*What is being asked*:
Only these lines are needed: the first line of the entries below through the line with "unfold reject_concrete_collision, io.", each returned exactly.

Collected data

Lemma quiet_reject root p n : quiet (reject_concrete_collision root p n).
Proof.
  unfold reject_concrete_collision, io. apply (respects_bind kept_files); [apply respects_map_err, quiet_open_relative|].
  intros d. apply (respects_bind kept_files); [apply quiet_exact|]. intros b. quieten.
Qed.

Lemma quiet_temporary_loop n root : quiet (temporary_name_loop n root).
Proof.
  induction n as [|n IH]; [by apply (respects_fail kept_files)|]. cbn [temporary_name_loop]. apply (respects_bind kept_files).
  - intros w r w' E. destruct (random_u64 (w_fs w)) as [x fs] eqn:Er. injection E as _ <-.
    apply same_kept, law_random in Er || eapply same_kept, law_random, Er.
  - intros random. unfold io. quieten. apply IH.
Qed.

(** ** The copy loop *)

(** The reader is another file: reading it changes no file and no name. *)
Definition reader_quiet (reader : Z -> FS -> result bytes IoError * FS) : Prop :=
  forall n fs r fs', reader n fs = (r, fs') -> same_fs fs fs'.

(** [fs] is [fs0] with the new file [t] under the name [tmp] of [root]. *)
Definition staged (fs0 fs : FS) (root : Dir) (tmp : bytes) (t : FileId) : Prop :=
  entry fs root [tmp] = Some t /\
  forall d p i, entry fs0 d p = Some i -> i <> t /\ entry fs d p = Some i /\ data fs i = data fs0 i.

Lemma staged_kept fs0 fs fs' root tmp t :
  kept fs fs' -> staged fs0 fs root tmp t -> staged fs0 fs' root tmp t /\ data fs' t = data fs t.
Proof.
  intros [D E] [Ht Hold]. split; [|done]. split; [by apply E|]. intros d p i Hi.
  destruct (Hold d p i Hi) as (? & ? & ?). rewrite D. auto.
Qed.

Lemma staged_write fs0 fs fs' root tmp h l r :
  file_write_all h l fs = (r, fs') -> staged fs0 fs root tmp (id_of h) ->
  staged fs0 fs' root tmp (id_of h) /\ (r = Ok tt -> data fs' (id_of h) = data fs (id_of h) ++ l).
Proof.
  intros (Hw & D & E)%law_write [Ht Hold]. split; [|done]. split; [by rewrite E|].
  intros d p i Hi. destruct (Hold d p i Hi) as (? & ? & ?). rewrite E, D by done. auto.
Qed.

Lemma quiet_reader reader n : reader_quiet reader -> quiet (io (reader n)).
Proof. intros Hr. apply respects_map_err, kept_call. intros fs r fs'. apply Hr. Qed.

Lemma copy_loop_staged fs0 root tmp fuel reader h size limit hashed w r w' :
  reader_quiet reader -> staged fs0 (w_fs w) root tmp (id_of h) -> data (w_fs w) (id_of h) = hashed ->
  copy_loop fuel reader h size limit hashed w = (r, w') ->
  staged fs0 (w_fs w') root tmp (id_of h) /\
  forall content, r = Ok (Some content) -> data (w_fs w') (id_of h) = content.
Proof.
  intros Hr. revert limit hashed w. induction fuel as [|fuel IH]; intros limit hashed w Hs Hd E.
  { injection E as <- <-. by split. }
  cbn [copy_loop] in E. unfold ibind at 1 in E.
  destruct ((if limit =? 0 then iret [] else io (reader (Z.min BUFFER limit))) w) as [[chunk|e] w1] eqn:Er.
  2: { injection E as <- <-. split; [|done]. eapply staged_kept; [|exact Hs].
       destruct (limit =? 0); [done|]. by apply (quiet_reader _ _ Hr) in Er. }
  assert (kept (w_fs w) (w_fs w1)) as Hk.
  { destruct (limit =? 0); [by injection Er as _ <-|]. by apply (quiet_reader _ _ Hr) in Er. }
  apply (staged_kept _ _ _ _ _ _ Hk) in Hs as [Hs Hd1]. rewrite Hd in Hd1.
  destruct (len chunk =? 0); [injection E as <- <-; split; [done|]; by intros ? [= <-]|].
  unfold ibind at 1, ilift in E. destruct (ok_or _ _) as [written|e]; [|injection E as <- <-; by split].
  destruct (size <? written); [injection E as <- <-; by split|].
  unfold ibind, io, imap_err, on_fs in E. destruct (file_write_all h chunk (w_fs w1)) as [x fs2] eqn:Ew.
  pose proof (staged_write _ _ _ _ _ _ _ _ Ew Hs) as [Hs2 Hd2].
  destruct x as [[]|e]; cbn [map_err] in E; [|injection E as <- <-; by split].
  apply (IH _ (hashed ++ chunk)) in E; [done | done |]. cbn [w_fs set_fs]. rewrite Hd2 by done. by rewrite Hd1.
Qed.

(** The fuel is enough: every round but the last reads at least one byte. *)
Lemma copy_loop_ends fuel reader h size limit hashed w r w' :
  (Z.to_nat (size - len hashed) + 1 < fuel)%nat -> len hashed <= size ->
  copy_loop fuel reader h size limit hashed w = (r, w') -> r <> Ok None.
Proof.
  revert limit hashed w. induction fuel as [|fuel IH]; intros limit hashed w Hf Hl E; [lia|].
  cbn [copy_loop] in E. unfold ibind at 1 in E.
  destruct ((if limit =? 0 then iret [] else io (reader (Z.min BUFFER limit))) w) as [[chunk|e] w1]; [|by injection E as <- _].
  destruct (Z.eqb_spec (len chunk) 0) as [Hz|Hz]; [by injection E as <- _|].
  pose proof (len_nonneg chunk).
  unfold ibind at 1, ilift in E. destruct (u64_checked_add _ _) as [written|] eqn:Ew; cbn [ok_or] in E; [|by injection E as <- _].
  apply u64_checked_add_Some in Ew as [-> _].
  destruct (Z.ltb_spec size (len hashed + len chunk)); [by injection E as <- _|].
  unfold ibind in E. destruct (io (file_write_all h chunk) w1) as [[u|e] w2]; [|by injection E as <- _].
  apply IH in E; [done | |]; rewrite len_app; lia.
Qed.

(** ** Installation *)

(** The file that [p] names below [d] holds [content]. *)
Definition file_holds (fs : FS) (d : Dir) (p : list bytes) (content : bytes) : Prop :=
  exists i, entry fs d p = Some i /\ data fs i = content.

(** Every file that had a name has it still, and its content. *)
Definition intact (fs fs' : FS) : Prop :=
  forall d p i, entry fs d p = Some i -> entry fs' d p = Some i /\ data fs' i = data fs i.

Lemma kept_intact fs fs' : kept fs fs' -> intact fs fs'.
Proof. intros [D E] d p i Hi. auto. Qed.
Lemma intact_trans a b c : intact a b -> intact b c -> intact a c.
Proof. intros Hab Hbc d p i Hi. destruct (Hab d p i Hi) as [Hb <-]. by apply Hbc. Qed.
Lemma staged_intact fs0 fs root tmp t : staged fs0 fs root tmp t -> intact fs0 fs.
Proof. intros [_ Hold] d p i Hi. by destruct (Hold d p i Hi) as (_ & ? & ?). Qed.

Lemma kept_holds fs fs' d p content : kept fs fs' -> file_holds fs d p content -> file_holds fs' d p content.
Proof. intros [D E] (i & Hi & Hd). exists i. split; [by apply E | by rewrite D]. Qed.

Definition good_content (size : Z) (hash : array 32) (content : bytes) : Prop :=
  len content = size /\ blake3 content = hash.

(** What an outcome of the body of the installation says of the files. *)
Definition body_post (fs fs' : FS) (root : Dir) (p : list bytes) (tmp : bytes) (size : Z) (hash : array 32)
    (r : result InstalledFile InstallError) : Prop :=
  match r with
  | Ok inst | Err (PostRenameDurability inst _) =>
      fp_hash (inst_fingerprint inst) = hash /\ entry fs' root [tmp] = None /\
      exists content, good_content size hash content /\ file_holds fs' root p content
  | Err _ => (exists t, staged fs fs' root tmp t) \/ (intact fs fs' /\ entry fs' root [tmp] = None)
  end.

(** The calls between the copy and the rename keep the files. *)
Definition before_rename (root_dir : Dir) (p : ProtocolPath) (name : bytes)
    (modified_ns : Z) (declared_hash : array 32) (h : Handle) : IO InstallError FileFingerprint :=
  _ <== io (file_flush h) ;;
  _ <== set_mtime h modified_ns ;;
  _ <== io (file_sync_all h) ;;
  metadata <== io (file_metadata h) ;;
  _ <== ensure_safe_parent root_dir (parent_components p) ;;
  _ <== reject_concrete_collision root_dir (parent_components p) name ;;
  iret (mkFingerprint (metadata_time_ns metadata) (md_len metadata) declared_hash).

Definition rename_and_sync (root_dir : Dir) (resolved_root : bytes) (p : ProtocolPath) (name tmp : bytes)
    (fingerprint : FileFingerprint) : IO InstallError InstalledFile :=
  _ <== io (rename root_dir tmp root_dir (parent_components p ++ [name])) ;;
  let installed := mkInstalled (under resolved_root p) resolved_root fingerprint in
  synced <== iresult (parent <== on_fs (open_relative_dir root_dir (parent_components p)) ;;
                      on_fs (sync_directory parent)) ;;
  match synced with
  | Err source => ifail (PostRenameDurability installed source)
  | Ok _ => iret installed
  end.

Lemma ibind_assoc {E A B C} (m : IO E A) (f : A -> IO E B) (k : B -> IO E C) w :
  ibind (ibind m f) k w = ibind m (fun a => ibind (f a) k) w.
Proof. unfold ibind. by destruct (m w) as [[a|e] w1]. Qed.

Lemma ibind_ext {E A B} (m : IO E A) (f f' : A -> IO E B) w :
  (forall a w1, f a w1 = f' a w1) -> ibind m f w = ibind m f' w.
Proof. intros Hf. unfold ibind. destruct (m w) as [[a|e] w1]; [apply Hf | done]. Qed.

Lemma install_body_split root_dir resolved p name tmp mtime size hash reader w :
  install_body root_dir resolved p name tmp mtime size hash reader w =
  (h <== io (open_new root_dir tmp) ;;
   copied <== copy_loop (copy_fuel size) reader h size (take_limit size) [] ;;
   if negb (len (default [] copied) =? size) then ifail SizeMismatch
   else if bool_decide (blake3 (default [] copied) <> hash) then ifail HashMismatch
   else ibind (before_rename root_dir p name mtime hash h) (rename_and_sync root_dir resolved p name tmp)) w.
Proof.
  unfold install_body. apply ibind_ext. intros h w1. apply ibind_ext. intros c w2.
  destruct (negb _); [done|]. case_bool_decide; [done|]. symmetry. unfold before_rename.
  repeat (rewrite ibind_assoc; apply ibind_ext; intros ? ?). done.
Qed.

Lemma quiet_before_rename root p name mtime hash h : quiet (before_rename root p name mtime hash h).
Proof. unfold before_rename, set_mtime, io. quieten; first [apply quiet_ensure | apply quiet_reject]. Qed.

Lemma sync_parent_same root p w r w' :
  (parent <== on_fs (open_relative_dir root p) ;; on_fs (sync_directory parent)) w = (r, w') ->
  same_fs (w_fs w) (w_fs w').
Proof.
  unfold ibind, on_fs. destruct (open_relative_dir root p (w_fs w)) as [x fs1] eqn:Eo.
  assert (same_fs (w_fs w) fs1) as Hs.
  { revert Eo. unfold open_relative_dir. case_bool_decide; [apply law_try_clone | apply law_open_dir]. }
  destruct x as [d|e]; [|by intros [= _ <-]]. cbn [w_fs set_fs].
  destruct (sync_directory d fs1) as [y fs2] eqn:Es. intros [= _ <-]. transitivity fs1; [done|].
  by apply law_sync_directory in Es.
Qed.

Lemma rename_and_sync_post fs0 root resolved p name tmp fp hash size content t w r w' :
  name <> tmp -> fp_hash fp = hash -> good_content size hash content ->
  staged fs0 (w_fs w) root tmp t -> data (w_fs w) t = content ->
  rename_and_sync root resolved p name tmp fp w = (r, w') ->
  body_post fs0 (w_fs w') root (parent_components p ++ [name]) tmp size hash r.
Proof.
  intros Hne Hfp Hgood Hs Hd E. unfold rename_and_sync in E. unfold ibind at 1 in E.
  destruct (io (rename root tmp root (parent_components p ++ [name])) w) as [[[]|e] w1] eqn:Er;
    unfold io, imap_err, on_fs in Er; destruct (rename _ _ _ _ _) as [[[]|x] fs1] eqn:Ex; try done.
  - injection Er as <-. apply law_rename in Ex as (D & Ep & En); [|rewrite last_snoc; congruence].
    unfold ibind at 1, iresult in E.
    destruct ((parent <== on_fs (open_relative_dir root (parent_components p)) ;;
               on_fs (sync_directory parent)) (set_fs w fs1)) as [synced w2] eqn:Esync.
    apply sync_parent_same in Esync as [D2 E2]. cbn [w_fs set_fs] in D2, E2.
    assert (fp_hash fp = hash /\ entry (w_fs w2) root [tmp] = None /\
      exists content, good_content size hash content /\
        file_holds (w_fs w2) root (parent_components p ++ [name]) content) as Hpost.
    { split; [done|]. split; [by rewrite E2|]. exists content. split; [done|]. exists t.
      rewrite E2, D2, Ep, D. destruct Hs as [Ht _]. by split. }
    destruct synced as [u|e]; injection E as <- <-; exact Hpost.
  - injection Er as <- <-. injection E as <- <-. left. exists t. apply law_rename_Err in Ex.
    by eapply staged_kept; [apply same_kept|].
Qed.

*Response to the task*:
Lemma quiet_reject root p n : quiet (reject_concrete_collision root p n).
Proof.
  unfold reject_concrete_collision, io. apply (respects_bind kept_files); [apply respects_map_err, quiet_open_relative|].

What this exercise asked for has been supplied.